Objective: To determine the optimum rate of low-flow hypothermic cardiopulmonary bypass (LF), following circulatory arrest (DHCA) on brain oxygenation (bO₂), extracellular dopamine (DA), phosphorylation of select neuroregulatory proteins responsible for neuronal injury, and survival following ischemic brain injury: CREB, Erk1/2, Akt, Bcl-2, and Bax. Methods: The piglets were placed on cardiopulmonary bypass (CPB) and cooled to 18 °C. They were then subjected to 30 min of DHCA followed by 1 h of LF at 20, 50, or 80 ml/(kg/min), rewarmed, separated from CPB, and maintained for 2 h.

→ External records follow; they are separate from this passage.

(** The entries of the reservation map the loop takes over. *)
Fixpoint rsv_entries (b : region) (n : nat) (i : Z) : list (Z * Z) :=
  match n with
  | O => []
  | S n => match fdt_get_mem_rsv b i with Some (0, Some x) => x :: rsv_entries b n (i + 1) | _ => rsv_entries b n (i + 1) end
  end.

Lemma rsv_loop_spec b : blob_ok b -> 16 <= hv b 4 -> forall n i v s, 0 <= i -> i + Z.of_nat n < 2 ^ 28 ->
  exists v', rsv_loop b n i v s = Some (v', Mem (_mem_rsv s ++ rsv_entries b n i) (_mem_avail s) (_fdt_rsv_mem_parsed s)).
Proof.
  intros Hok H16. induction n as [|n IH]; intros i v s Hi Hn; cbn [rsv_loop].
  { exists v. change (rsv_entries b 0 i) with (@nil (Z * Z)). rewrite app_nil_r. by destruct s. }
  unfold mbind, M_bind. destruct (get_mem_rsv_ok b Hok i H16 ltac:(lia)) as [[rc x] E]. cbn [rsv_entries]. rewrite E. cbn [lift].
  assert (Hx : rc = 0 -> is_Some x).
  { intros ->. revert E. unfold fdt_get_mem_rsv. destruct (probe_ok b Hok) as (e & -> & _). cbn [mbind option_bind].
    destruct (Z.ltb_spec e 0); [intros [= -> <-]; lia|]. destruct (fdt_mem_rsv b i) as [[p|]|]; [|done|done]. cbn [mbind option_bind].
    destruct (fdt64_ld _ p); [|done]. cbn [mbind option_bind]. destruct (fdt64_ld _ (p + 8)); [|done]. intros [= <-]. by eexists. }
  destruct (Z.eqb_spec rc 0) as [->|Hrc].
  - destruct (Hx eq_refl) as [y ->]. unfold push_rsv, modify.
    destruct (IH (i + 1) y (Mem (_mem_rsv s ++ [y]) (_mem_avail s) (_fdt_rsv_mem_parsed s)) ltac:(lia) ltac:(lia)) as [v' E'].
    exists v'. change (default v (Some y)) with y. rewrite E'. cbn [_mem_rsv _mem_avail _fdt_rsv_mem_parsed]. by rewrite <- app_assoc.
  - destruct (IH (i + 1) (default v x) s ltac:(lia) ltac:(lia)) as [v' E']. exists v'. cbn [mret M_ret]. rewrite E'. by destruct rc.
Qed.

Lemma num_mem_rsv_bound b n : blob_ok b -> 16 <= hv b 4 -> fdt_num_mem_rsv b = Some n -> n < 2 ^ 28 - 1.
Proof.
  intros Hok H16. unfold fdt_num_mem_rsv. pose proof (bo_int _ Hok) as Hi. unfold INT_MAX in Hi.
  assert (G : forall fuel i, 0 <= i -> 16 * i <= hv b 4 -> num_mem_rsv_loop b fuel i = Some n -> n <= hv b 4 / 16 /\ n <= 2 ^ 27).
  { induction fuel as [|fuel IH]; intros i H0 Hle; [done|]. cbn [num_mem_rsv_loop].
    destruct (mem_rsv_ok b Hok i H16) as (r & -> & Hr); [lia|]. cbn [mbind option_bind].
    assert (hv b 4 / 16 <= 2 ^ 27) by (apply Z.div_le_upper_bound; lia).
    assert (0 <= hv b 4 / 16) by (apply Z.div_pos; lia).
    destruct r as [p|]; [|intros [= <-]; unfold FDT_ERR_TRUNCATED; lia].
    destruct (fdt64_ld _ (p + 8)) as [sz|]; [|done]. cbn [mbind option_bind].
    destruct (sz =? 0). { intros [= <-]. assert (i <= hv b 4 / 16) by (apply Z.div_le_lower_bound; lia). lia. }
    pose proof (field_range b Hok 16 ltac:(lia)). rewrite sw_small by (unfold is_sw; lia). apply IH; lia. }
  intros E. apply G in E; lia.
Qed.

(** The first call takes over the reservation map, later calls do not. *)
Definition rsv_first (b : region) (s : t) : list (Z * Z) :=
  if _fdt_rsv_mem_parsed s then [] else match fdt_num_mem_rsv b with Some n => rsv_entries b (Z.to_nat n) 0 | None => [] end.

Lemma rsv_part_spec b junk s : blob_ok b -> 16 <= hv b 4 ->
  exists v, (if _fdt_rsv_mem_parsed s then mret junk
       else
         n ← lift (fdt_num_mem_rsv b);
         v ← rsv_loop b (Z.to_nat n) 0 junk;
         modify (fun s => Mem (_mem_rsv s) (_mem_avail s) true) ≫= fun _ => mret v) s =
    Some (v, Mem (_mem_rsv s ++ rsv_first b s) (_mem_avail s) true).
Proof.
  intros Hok H16. unfold rsv_first. destruct (_fdt_rsv_mem_parsed s) eqn:Ep.
  { exists junk. rewrite app_nil_r. destruct s; cbn in *; by subst. }
  destruct (num_mem_rsv_ok b Hok H16) as [n En]. rewrite En. pose proof (num_mem_rsv_bound b n Hok H16 En).
  destruct (rsv_loop_spec b Hok H16 (Z.to_nat n) 0 junk s ltac:(lia) ltac:(lia)) as [v E].
  exists v. unfold mbind, M_bind. cbn [lift]. rewrite E. done.
Qed.

(** What [fdt_get_node_addr_size] does for one node: there is a number of cells
    per entry and a number of cells in "reg", or it always fails. *)
Lemma node_addr_size_shape b node : blob_ok b -> hv b 4 + 48 <= zlen (r_bytes b) -> is_sw 32 node ->
  (forall i a s, exists rc, fdt_get_node_addr_size b node i a s = Some (rc, a, s) /\ rc < 0) \/
  (exists c n, 1 <= c <= 8 /\ 0 <= 4 * n <= hv b 4 /\ forall i a s, 0 <= i -> i * c < 2 ^ 31 ->
    exists rc a' s', fdt_get_node_addr_size b node i a s = Some (rc, a', s') /\ (if i * c <? n then rc = 0 else rc < 0)).
Proof.
  intros Hok Hs Ho. unfold fdt_get_node_addr_size, node_addr_size.
  destruct (Z.ltb_spec node 0) as [Hn|Hn]; [left; intros; by eexists|]. cbn [orb].
  destruct (parent_before b Hok node) as (parent & Epar & Hp & Hp3 & _). rewrite Epar. cbn [mbind option_bind].
  destruct (Z.ltb_spec parent 0). { left. intros i a s. destruct (i <? 0); by eexists. }
  destruct (address_cells_ok b Hok parent Hp) as (ca & Eca & Hca). rewrite Eca. cbn [mbind option_bind].
  destruct (Z.ltb_spec ca 1). { left. intros i a s. destruct (i <? 0); by eexists. }
  destruct (size_cells_ok b Hok parent Hp) as (cs & Ecs & Hcs). rewrite Ecs. cbn [mbind option_bind].
  destruct (Z.ltb_spec cs 0). { left. intros i a s. destruct (i <? 0); by eexists. }
  pose proof (getprop_ok b Hok node (byte_list "reg") Ho) as (p & len & Eg & Hd). fold (fdt_getprop b node (byte_list "reg")) in Eg.
  rewrite Eg. cbn [mbind option_bind]. destruct p as [d|]; [|left; intros i a s; destruct (i <? 0); by eexists].
  right. exists (ca + cs), (len / 4). unfold INT_MAX in Hd. change (2 ^ 31 - 1) with 2147483647 in Hd.
  assert (0 <= len / 4 <= len) as Hl by (split; [apply Z.div_pos; lia|apply Z.div_le_upper_bound; lia]).
  pose proof (Z.mul_div_le len 4 ltac:(lia)). split; [lia|]. split; [lia|]. intros i a s Hi Hic. change (2 ^ 31) with 2147483648 in Hic.
  destruct (Z.ltb_spec i 0); [lia|]. assert (0 <= i * (ca + cs)) by nia.
  rewrite sw_small by (unfold is_sw; change (2 ^ (32 - 1)) with 2147483648; lia).
  rewrite !(uw_small 64) by (unfold is_uw; change (2 ^ 64) with 18446744073709551616; lia).
  destruct (Z.leb_spec (len / 4) (i * (ca + cs))).
  { do 3 eexists. split; [done|]. destruct (Z.ltb_spec (i * (ca + cs)) (len / 4)); [lia|done]. }
  destruct (rd_cells_ok b Hok (Z.to_nat ca) (d + 4 * (i * (ca + cs)))) as [x ->]; [lia|lia|]. cbn [mbind option_bind].
  destruct (translate_loop_ok b Hok (blob_fuel b) x parent a) as [y ->]; [done|done|unfold blob_fuel, zlen in *; lia|]. cbn [mbind option_bind].
  destruct (rd_cells_ok b Hok (Z.to_nat cs) (d + 4 * (i * (ca + cs)) + 4 * ca)) as [z ->]; [lia|lia|]. cbn [mbind option_bind].
  do 3 eexists. split; [done|]. destruct (Z.ltb_spec (i * (ca + cs)) (len / 4)); [done|lia].
Qed.

Lemma avail_loop_total b node fuel : blob_ok b -> hv b 4 + 48 <= zlen (r_bytes b) -> is_sw 32 node -> (length (r_bytes b) < fuel)%nat ->
  forall v s, is_Some (avail_loop b fuel node 0 v s).
Proof.
  intros Hok Hs Ho Hf v s. destruct (node_addr_size_shape b node Hok Hs Ho) as [Hno|(c & n & Hc & Hn & Hyes)].
  - destruct fuel as [|fuel]; [lia|]. cbn [avail_loop]. unfold mbind, M_bind. destruct (Hno 0 v.1 v.2) as (rc & -> & Hrc). cbn [lift].
    destruct (Z.leb_spec 0 rc); [lia|]. by eexists.
  - pose proof (bo_int _ Hok) as Hint. unfold INT_MAX in Hint.
    assert (G : forall fuel i v s, 0 <= i -> (i = 0 \/ (i - 1) * c < n) -> n + 1 - i < Z.of_nat fuel -> is_Some (avail_loop b fuel node i v s)).
    { clear fuel Hf v s. induction fuel as [|fuel IH]; intros i v s Hi Hprev Hf; [nia|]. cbn [avail_loop]. unfold mbind, M_bind.
      destruct (Hyes i v.1 v.2 Hi) as (rc & a & s0 & -> & Hrc); [nia|]. cbn [lift]. destruct (Z.leb_spec 0 rc) as [H0|H0]; [|by eexists].
      destruct (Z.ltb_spec (i * c) n); [|lia]. unfold push_avail, modify. apply IH; [lia|right; nia|nia]. }
    apply G; [lia|by left|]. pose proof (bo_size _ Hok). unfold zlen in *. lia.
Qed.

The bO₂ was measured by quenching of phosphorescence; DA by microdialysis; phosphorylation of CREB, ERK1/2, Akt, Bcl-2, and Bax by Western blots. The results are means ± SD for seven experiments. Results: Pre-bypass bO₂ was 47.4 ± 4.2 mmHg and decreased to 1.9 ± 0.8 mmHg during DHCA. At the end of LF at 20, 50, and 80 ml/(kg/min), bO₂ was 11.8 ± 1.6, 26 ± 1.8, and 33.9 ± 2.6 mmHg, respectively. The DA increased 510-fold relative to control (p < 0.001) by 15 min of LF-20 with maximum increase occurring at 45 min. With LF-50, increase in DA was not statistically significant and no increase was observed when LF-80 was used. Bcl-2 immunoreactivity increased after LF-50 and LF-80 (140 ± 14.5%, p < 0.05 and 202 ± 34%, p < 0.05, respectively). Neither flow increased Bax immunoreactivity. The ratio of Bcl-2/Bax, pCREB, pAkt, pErk increased significantly with increasing the flow rate of LF. Conclusions: The protective effect of LF following DHCA on brain metabolism is dependent on the flow rate. Flow-dependent increase in pCREB, pErk1/2, pAkt, increase in Bcl-2/Bax, and decrease in DA indicated that to minimize DHCA-dependent neuronal injury, LF flow should be above 50 ml/(kg/min).